Some pictures are much more useful for language learning than others. The best pictures are those which "tell a story" without words. Then we can easily find the words to repeat the visual story. Unfortunately, most of the pictures in most ESL books are boring and lack wit, even if the colours are pretty. My favourite book for Elementary English learning is J.B. Heaton, "Composition Through Pictures" (published Longman 1966, 1980). This uses simple line drawings, but they tell real stories. Also outstanding is a slim volume called "Storylines" by Mark Fletcher & David Birt (Longman 1983, 1989). Comics should be good candidates, but when you take the words out of most comics, the pictures become meaningless (which shows their low quality). Asterix comics have been used for language learning with some success. Two other wonderful series are the "San Miao" comic stories ("Three Hairs" - tales of a small boy; famous in China for half a century), and the droll German "Vater und Sohn". Both have been published as volumes (mine come from mainland China).

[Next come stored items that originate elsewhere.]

(** ** Bits as arithmetic *)

(** A Unicode scalar value. *)
Definition scalar (cp : Z) : Prop := 0 <= cp <= 1114111 /\ ~ 55296 <= cp <= 57343.
Definition bytes (s : list Z) : Prop := Forall is_u8 s.

(** A property of all bytes is checked by running through them. *)
Lemma all_bytes (f : Z -> bool) (b : Z) :
  forallb f (range 0 256) = true -> is_u8 b -> f b = true.
Proof.
  intros H Hb. rewrite forallb_forall in H. apply H, list_elem_of_In, elem_of_range. exact Hb.
Qed.

Ltac by_bytes b f := apply (all_bytes f b); [vm_compute; reflexivity|assumption].

Lemma byte_masks (b : Z) : is_u8 b ->
  is_cont b = within b 128 191 /\
  (Z.land b 192 =? 128) = within b 128 191 /\ (Z.land b 224 =? 192) = within b 192 223 /\
  (Z.land b 240 =? 224) = within b 224 239 /\ (Z.land b 248 =? 240) = within b 240 247.
Proof.
  intros Hb. unfold is_cont.
  assert (eqb (Z.land b 192 =? 128) (within b 128 191) && eqb (Z.land b 224 =? 192) (within b 192 223) &&
    eqb (Z.land b 240 =? 224) (within b 224 239) && eqb (Z.land b 248 =? 240) (within b 240 247) = true) as H.
  { by_bytes b (fun b => eqb (Z.land b 192 =? 128) (within b 128 191) &&
      eqb (Z.land b 224 =? 192) (within b 192 223) && eqb (Z.land b 240 =? 224) (within b 224 239) &&
      eqb (Z.land b 248 =? 240) (within b 240 247)). }
  rewrite !andb_true_iff, !eqb_true_iff in H. naive_solver.
Qed.

Lemma land_low (b n : Z) : 0 <= n -> Z.land b (2 ^ n - 1) = b mod 2 ^ n.
Proof. intros Hn. rewrite <-Z.land_ones by done. by rewrite Z.ones_equiv, <-Z.sub_1_r. Qed.

Lemma land63 (b : Z) : Z.land b 63 = b mod 64.
Proof. apply (land_low b 6). lia. Qed.

Lemma land31 (b : Z) : Z.land b 31 = b mod 32.
Proof. apply (land_low b 5). lia. Qed.
Lemma land15 (b : Z) : Z.land b 15 = b mod 16.
Proof. apply (land_low b 4). lia. Qed.
Lemma land7 (b : Z) : Z.land b 7 = b mod 8.
Proof. apply (land_low b 3). lia. Qed.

Imaginative students with some language to work with can use pictures as a stimulus for original story creation. Less able students, and those with only a small reservoir of the target language to draw on, need more help than that. They can be given a word list, jumbled sentences, or a complete text to learn. On this site I have provided some simple complete texts to go with a number of Heaton's picture stories. Most of my present students are happiest using the pictures as a memory aid for understanding and learning complete texts. That's fine. At a later stage they will become more independent, but it is a mistake to rush them.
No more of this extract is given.